# Instructions to follow
Write out the stretch of lines below that begins at the line with "k ∈ logged s)." and ends at the line with "LkLog s Hs Hlk).", including both, exactly as given and nothing more.

*** Opening Provided data ***

(* ===== verification/LogSafe.v ===== *)
(** What the log of [Log] promises: commits are atomic under crashes. *)

From S2P Require Import Prelude Cmem Kstate Spinlock Sleep Sleeplock Printf Bio BioSpec Log LogSpec LogCrash BioProps.
Local Open Scope Z_scope.

(** The home blocks of a transaction. *)
Definition homes (n : nat) (hs : nat → Z) : list Z := hs <$> seq 0 n.

Section safe.
Context {Fl : Fuel} {Dv : Device} `{Bs : BlockDevSpec}.

Lemma log_geom_empty st n hs : log_geom st n hs → log_geom st 0 hs.
Proof. intros [G1 G2 G3 G4]. split; [done|lia..]. Qed.

(** Recovery after a crash at the [k]-th write of a commit. *)
Lemma crash_recover st n hs c (d : Z → list Z) H1 H0 k r :
  log_geom st n hs →
  (lh_get_n H1 = Z.of_nat n ∧ ∀ i, (i < n)%nat → lh_get_block H1 i = hs i) → lh_get_n H0 = 0 →
  lh_get_n (d st) = 0 →
  restarted st (apply_writes (take k (log_writes st n c ++ [(st, H1)] ++ home_writes n hs c ++ [(st, H0)])) d) r →
  ∃ r', recover_from_log r = Done () r' ∧
    ∀ b, ¬ (st ≤ b ≤ st + 30) →
      ((n < k)%nat → ∀ i, (i < n)%nat → b = hs i → disk_block r' b = c i) ∧
      ((k ≤ n)%nat ∨ b ∉ homes n hs → disk_block r' b = d b).
Proof.
  intros HG [Hn1 Hb1] Hn0 Hd HR. set (w := log_writes _ _ _ ++ _) in HR.
  assert (Hhome : ∀ b, b ∈ homes n hs ↔ ∃ i, (i < n)%nat ∧ b = hs i).
  { intros b. unfold homes. rewrite list_elem_of_fmap. setoid_rewrite elem_of_seq.
    split; intros (i & ? & ?); exists i; (split; [lia || done|lia || done]). }
  assert (Hst : ∀ b, ¬ (st ≤ b ≤ st + 30) → b ≠ st) by lia.
  destruct (decide (k ≤ n)%nat) as [Hk|Hk].
  - destruct (recover_ok _ _ r 0 hs HR (log_geom_empty _ _ _ HG)) as (r' & E & HD); [|lia|].
    { unfold w. by rewrite (crash_before st n hs HG c d H1 H0) by auto. }
    exists r'. split; [done|]. intros b Hb. split; [lia|]. intros _. rewrite HD by auto.
    apply (crash_before st n hs HG c d H1 H0); auto.
  - destruct (crash_take st n hs c H1 H0 k) as [(j & Hj & E)|E]; [lia|..]; fold w in E; rewrite E in HR.
    + destruct (crash_between st n hs HG c d H1 j) as (D1 & D2 & D3). set (d' := apply_writes _ d) in *.
      destruct (recover_ok _ _ r n hs HR HG) as (r' & Er & HD); [by rewrite D1|by rewrite D1|].
      exists r'. split; [done|]. intros b Hb. split.
      * intros _ i Hi ->. rewrite HD by auto. rewrite <- (D2 i Hi).
        apply (apply_writes_in hs (λ i, d' (st + Z.of_nat i + 1)) 0 n); [|lia].
        intros i' j' ? ?. apply (lg_inj _ _ _ HG); lia.
      * intros [?|Hnh]; [lia|]. rewrite Hhome in Hnh. rewrite HD by auto.
        rewrite (home_unwritten n hs) by done. by apply D3.
    + destruct (crash_between st n hs HG c d H1 n) as (D1 & D2 & D3).
      assert (Hw : ∀ b, apply_writes w d b = fupd (apply_writes (home_writes n hs c)
                (apply_writes (log_writes st n c ++ [(st, H1)]) d)) st H0 b).
      { intros b. unfold w. rewrite (assoc_L (++) (log_writes st n c)), apply_writes_app.
        by rewrite apply_writes_app. }
      destruct (recover_ok _ _ r 0 hs HR (log_geom_empty _ _ _ HG)) as (r' & Er & HD); [|lia|].
      { by rewrite Hw, fupd_eq. }
      exists r'. split; [done|]. intros b Hb. rewrite HD by auto.
      change (apply_writes (home_writes 0 hs _) (apply_writes w d) b) with (apply_writes w d b).
      rewrite Hw, fupd_ne by auto. split.
      * intros _ i Hi ->. destruct (home_written st n hs HG c (apply_writes (log_writes st n c ++ [(st, H1)]) d) (hs i))
          as (i' & Hi' & E' & ->); [by exists i|]. by rewrite (lg_inj _ _ _ HG i i' Hi Hi' E').
      * intros [?|Hnh]; [lia|]. rewrite Hhome in Hnh. rewrite <- (D3 b Hb Hnh).
        rewrite <- apply_writes_app, <- (assoc_L (++)), (firstn_all2 (home_writes n hs c)); [done|].
        unfold home_writes. by rewrite length_fmap, length_seq.
Qed.

(** log_write *)
Lemma bpin_done i s : cpu_ok s → lock_free LkBcache s →
  bpin i s = Done () (upd_buf i (set_b_refcnt (λ r, u32 (r + 1))) s).
Proof.
  intros Hs Hl. unfold bpin. mstep (acquire_free LkBcache s (proj1 Hs) Hl). mnext.
  exact (release_acq LkBcache (upd_buf i (set_b_refcnt (λ r, u32 (r + 1))) s) Hs Hl).
Qed.

Lemma log_find_spec l i n b :
  let j := log_find l i n b in
  (i ≤ j ≤ i + n)%nat ∧ (∀ k, (i ≤ k < j)%nat → u32 (l !!! k) ≠ b) ∧ (j = (i + n)%nat ∨ u32 (l !!! j) = b).
Proof.
  revert i. induction n as [|n IH]; intros i; cbn [log_find]; [split; [lia|]; split; [lia|left; lia]|].
  destruct (u32 (l !!! i) =? b) eqn:E.
  - apply Z.eqb_eq in E. split; [lia|]. split; [lia|by right].
  - apply Z.eqb_neq in E. rewrite Nat.add_1_r. destruct (IH (S i)) as (H1 & H2 & H3). split; [lia|]. split.
    + intros k Hk. destruct (decide (k = i)) as [->|]; [done|]. apply H2. lia.
    + destruct H3; [left; lia|by right].
Qed.

Lemma set_klog_id g s : g s.(klog) = s.(klog) → set_klog g s = s.
Proof. intros H. unfold set_klog. by rewrite H. Qed.

Lemma set_block_same j b l : (j < length l.(lh_block))%nat → l.(lh_block) !!! j = b →
  set_lh_block (λ lb, <[j:=b]> lb) l = l.
Proof.
  intros Hj <-. unfold set_lh_block. rewrite list_insert_id; [done|]. by apply list_lookup_lookup_total_lt.
Qed.

(** The blocks the current transaction has logged. *)
Definition logged (s : kstate) : list Z := take (Z.to_nat s.(klog).(lh_n)) s.(klog).(lh_block).

Lemma log_write_done p i b s :
  quiet p s → (get_buf i s).(b_blockno) = b → 0 ≤ b < 2147483648 →
  length s.(klog).(lh_block) = 30%nat → 0 ≤ s.(klog).(lh_n) < 30 → 1 ≤ s.(klog).(l_outstanding) →
  Forall (λ x, 0 ≤ x < 2147483648) (logged s) →
  log_write i s = Done () (if decide (b ∈ logged s) then s else
    upd_buf i (set_b_refcnt (λ r, u32 (r + 1)))
      (set_klog (λ l, set_lh_n (λ n, n + 1) (set_lh_block <[Z.to_nat l.(lh_n) := b]> l)) s)).
Proof.
  intros Hq Hb Hr Hlen Hn Ho Hall. pose proof (quiet_cpu_ok _ _ Hq) as Hs.
  pose proof (quiet_lock p LkLog s Hq I) as Hlk. set (n := Z.to_nat s.(klog).(lh_n)).
  unfold log_write. mstep (acquire_free LkLog s (proj1 Hs) Hlk). mnext.
  change (klog (acq LkLog s)) with s.(klog).
  rewrite (proj2 (Z.leb_gt 30 _)) by (change LOGBLOCKS with 30; lia). rewrite (proj2 (Z.ltb_ge _ 1)) by lia. cbn [when].
  do 3 mnext. change (get_buf i (acq LkLog s)) with (get_buf i s). rewrite Hb, s32_small by lia. fold n.
  destruct (log_find_spec s.(klog).(lh_block) 0 n b) as (F1 & F2 & F3). set (j := log_find _ _ _ _) in *.
  assert (Hel : ∀ k, (k < n)%nat → s.(klog).(lh_block) !!! k ∈ logged s ∧ u32 (s.(klog).(lh_block) !!! k) = s.(klog).(lh_block) !!! k).
  { intros k Hk. assert (Hin : s.(klog).(lh_block) !!! k ∈ logged s).
    { apply elem_of_take. exists k. split; [|done]. apply list_lookup_lookup_total_lt. lia. }
    split; [done|]. rewrite Forall_forall in Hall. specialize (Hall _ Hin). apply u32_small. lia. }
  assert (Hset : set_log_block j b (acq LkLog s) = Done () (set_klog (set_lh_block (λ l, <[j:=b]> l)) (acq LkLog s))).
  { unfold set_log_block. by rewrite (proj2 (Nat.ltb_lt _ _)) by lia. }
  mstep Hset. destruct (decide (j = n)) as [Ej|Ej].
  - rewrite decide_False.
    2:{ intros (k & Hk & Hkn)%elem_of_take. apply (F2 k); [lia|].
        destruct (Hel k Hkn) as [_ ->]. by apply list_lookup_total_correct. }
    rewrite (proj2 (Z.eqb_eq _ _)) by lia. cbn [when]. rewrite Ej.
    set (s1 := set_klog (set_lh_block (λ l, <[n:=b]> l)) s).
    change (set_klog (set_lh_block (λ l, <[n:=b]> l)) (acq LkLog s)) with (acq LkLog s1).
    rewrite (bind_done _ _ (acq LkLog s1) () (set_klog (set_lh_n (λ n, n + 1))
               (upd_buf i (set_b_refcnt (λ r, u32 (r + 1))) (acq LkLog s1)))).
    2:{ by mstep (bpin_done i (acq LkLog s1) (cpu_ok_acq LkLog s1 Hs)
          (lock_free_acq LkLog LkBcache s1 ltac:(done) (quiet_lock p LkBcache s Hq I))). }
    exact (release_acq LkLog (upd_buf i (set_b_refcnt (λ r, u32 (r + 1)))
      (set_klog (λ l, set_lh_n (λ n, n + 1) (set_lh_block <[Z.to_nat l.(lh_n) := b]> l)) s)) Hs Hlk).
  - destruct F3 as [?|F3]; [lia|]. destruct (Hel j ltac:(lia)) as [Hin E]. rewrite E in F3. rewrite F3 in Hin.
    rewrite decide_True by done. rewrite (proj2 (Z.eqb_neq _ _)) by lia. cbn [when]. mnext.
    replace (set_klog (set_lh_block (λ l, <[j:=b]> l)) (acq LkLog s)) with (acq LkLog s).
    + exact (release_acq LkLog s Hs Hlk).
    + symmetry. apply set_klog_id, (set_block_same j b s.(klog)); [lia|done].
Qed.

(** [log_write] absorbs: a block already in the transaction changes nothing,
    and a new one is appended to the logged blocks and pinned in the cache. *)
Lemma log_write_absorbs p i b s :
  quiet p s → (get_buf i s).(b_blockno) = b → 0 ≤ b < 2147483648 →
  length s.(klog).(lh_block) = 30%nat → 0 ≤ s.(klog).(lh_n) < 30 → 1 ≤ s.(klog).(l_outstanding) →
  Forall (λ x, 0 ≤ x < 2147483648) (logged s) →
  log_write i s = Done () (if decide (b ∈ logged s) then s else
    upd_buf i (set_b_refcnt (λ r, u32 (r + 1)))
      (set_klog (λ l, set_lh_n (λ n, n + 1) (set_lh_block <[Z.to_nat l.(lh_n) := b]> l)) s)).
Proof. apply log_write_done. Qed.

End safe.

(** ** A concrete transaction: block 100 is written in a log that starts at block 3. *)

Definition demo_device : Device := λ _ _, 32.

Definition demo_boot : kstate :=
  state_after binit (set_klog (λ l, set_l_start (λ _, 3) (set_l_dev (λ _, ROOTDEV)
    (set_l_outstanding (λ _, 1) l))) alone_state).

Definition demo_tx : kstate :=
  let F : Fuel := 1%nat in let D := ideal_disk in
  state_after (b ← bread ROOTDEV 100; modify (upd_buf b (set_b_data (λ _, replicate 1024 5))) ;;
               log_write b ;; brelse b) demo_boot.


Lemma demo_tx_quiet : quiet 3 demo_tx.
Proof.
  apply demo_quiet.
  - by vm_compute.
  - by vm_compute.
  - apply (bool_decide_unpack _). by vm_compute.
  - by vm_compute.
Qed.

Lemma demo_tx_bc : bc demo_tx.
Proof. apply (bc_by_check _ (reverse (seq 0 30))); [by vm_compute|]. vm_compute. tauto. Qed.

Lemma demo_tx_ready : commit_ready (view_of demo_tx) 3 1 (λ _, 100).
Proof.
  split; [by vm_compute| |].
  - intros b Hb. cbn [vl vr view_of].
    assert (H : forallb (λ b, bool_decide (lk demo_tx b = free_lock) && (rc demo_tx b =? 0)) (seqZ 3 31) = true)
      by (by vm_compute).
    rewrite forallb_forall in H. specialize (H b). rewrite andb_true_iff, bool_decide_eq_true, Z.eqb_eq in H.
    apply H. apply list_elem_of_In, elem_of_seqZ. lia.
  - intros i Hi. by vm_compute.
Qed.

Lemma demo_boot_restarted :
  let F : Fuel := 1%nat in let V := demo_device in let D := ideal_disk in
  restarted 3 (λ _, zero_block) demo_boot.
Proof.
  split.
  - exists 3%nat. apply demo_quiet; [by vm_compute..| |by vm_compute]. apply (bool_decide_unpack _). by vm_compute.
  - split; [|by vm_compute]. intros s. by vm_compute.
  - by vm_compute.
  - done.
  - apply (bc_by_check _ (reverse (seq 0 30))); [by vm_compute|]. vm_compute. tauto.
  - intros i b (Hi & Hd & _).
    assert (H : forallb (λ i, negb ((demo_boot.(bufs) !!! i).(b_dev) =? 1)) (seq 0 30) = true) by (by vm_compute).
    rewrite forallb_forall in H. specialize (H i). rewrite Hd in H. discriminate H. apply in_seq. unfold NBUF in Hi. lia.
  - by vm_compute.
  - intros b. unfold disk_block. replace demo_boot.(disk) with (∅ : gmap Z (list Z)) by (by vm_compute). by rewrite lookup_empty.
Qed.


Lemma log_write_absorbs_witness :
  let F : Fuel := 1%nat in
  log_write 0 demo_tx = Done () demo_tx ∧
  ∃ s', log_write 1 demo_tx = Done () s' ∧ logged s' = [100; 0].
Proof.
  intros F.
  assert (Hall : Forall (λ x, 0 ≤ x < 2147483648) (logged demo_tx)).
  { apply (bool_decide_unpack _). by vm_compute. }
  assert (Hn : 0 ≤ demo_tx.(klog).(lh_n) < 30) by (by vm_compute).
  assert (Ho : 1 ≤ demo_tx.(klog).(l_outstanding)) by (by vm_compute).
  split.
  - rewrite (@log_write_absorbs F 3 0 100 demo_tx demo_tx_quiet);
      [|by vm_compute|lia|by vm_compute|exact Hn|exact Ho|exact Hall].
    rewrite decide_True; [reflexivity|]. apply (bool_decide_unpack _). by vm_compute.
  - eexists. split.
    + apply (@log_write_absorbs F 3 1 0 demo_tx demo_tx_quiet);
        [by vm_compute|lia|by vm_compute|exact Hn|exact Ho|exact Hall].
    + rewrite decide_False; [by vm_compute|]. apply (bool_decide_unpack _). by vm_compute.
Defined.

*** Closing Provided data ***

# Response to this exercise
  { intros k Hk. assert (Hin : s.(klog).(lh_block) !!! k ∈ logged s).
    { apply elem_of_take. exists k. split; [|done]. apply list_lookup_lookup_total_lt. lia. }
    split; [done|]. rewrite Forall_forall in Hall. specialize (Hall _ Hin). apply u32_small. lia. }
  assert (Hset : set_log_block j b (acq LkLog s) = Done () (set_klog (set_lh_block (λ l, <[j:=b]> l)) (acq LkLog s))).
  { unfold set_log_block. by rewrite (proj2 (Nat.ltb_lt _ _)) by lia. }
  mstep Hset. destruct (decide (j = n)) as [Ej|Ej].
  - rewrite decide_False.
    2:{ intros (k & Hk & Hkn)%elem_of_take. apply (F2 k); [lia|].
        destruct (Hel k Hkn) as [_ ->]. by apply list_lookup_total_correct. }
    rewrite (proj2 (Z.eqb_eq _ _)) by lia. cbn [when]. rewrite Ej.
    set (s1 := set_klog (set_lh_block (λ l, <[n:=b]> l)) s).
    change (set_klog (set_lh_block (λ l, <[n:=b]> l)) (acq LkLog s)) with (acq LkLog s1).
    rewrite (bind_done _ _ (acq LkLog s1) () (set_klog (set_lh_n (λ n, n + 1))
               (upd_buf i (set_b_refcnt (λ r, u32 (r + 1))) (acq LkLog s1)))).
    2:{ by mstep (bpin_done i (acq LkLog s1) (cpu_ok_acq LkLog s1 Hs)
          (lock_free_acq LkLog LkBcache s1 ltac:(done) (quiet_lock p LkBcache s Hq I))). }
    exact (release_acq LkLog (upd_buf i (set_b_refcnt (λ r, u32 (r + 1)))
      (set_klog (λ l, set_lh_n (λ n, n + 1) (set_lh_block <[Z.to_nat l.(lh_n) := b]> l)) s)) Hs Hlk).
  - destruct F3 as [?|F3]; [lia|]. destruct (Hel j ltac:(lia)) as [Hin E]. rewrite E in F3. rewrite F3 in Hin.
    rewrite decide_True by done. rewrite (proj2 (Z.eqb_neq _ _)) by lia. cbn [when]. mnext.
    replace (set_klog (set_lh_block (λ l, <[j:=b]> l)) (acq LkLog s)) with (acq LkLog s).
    + exact (release_acq LkLog s Hs Hlk).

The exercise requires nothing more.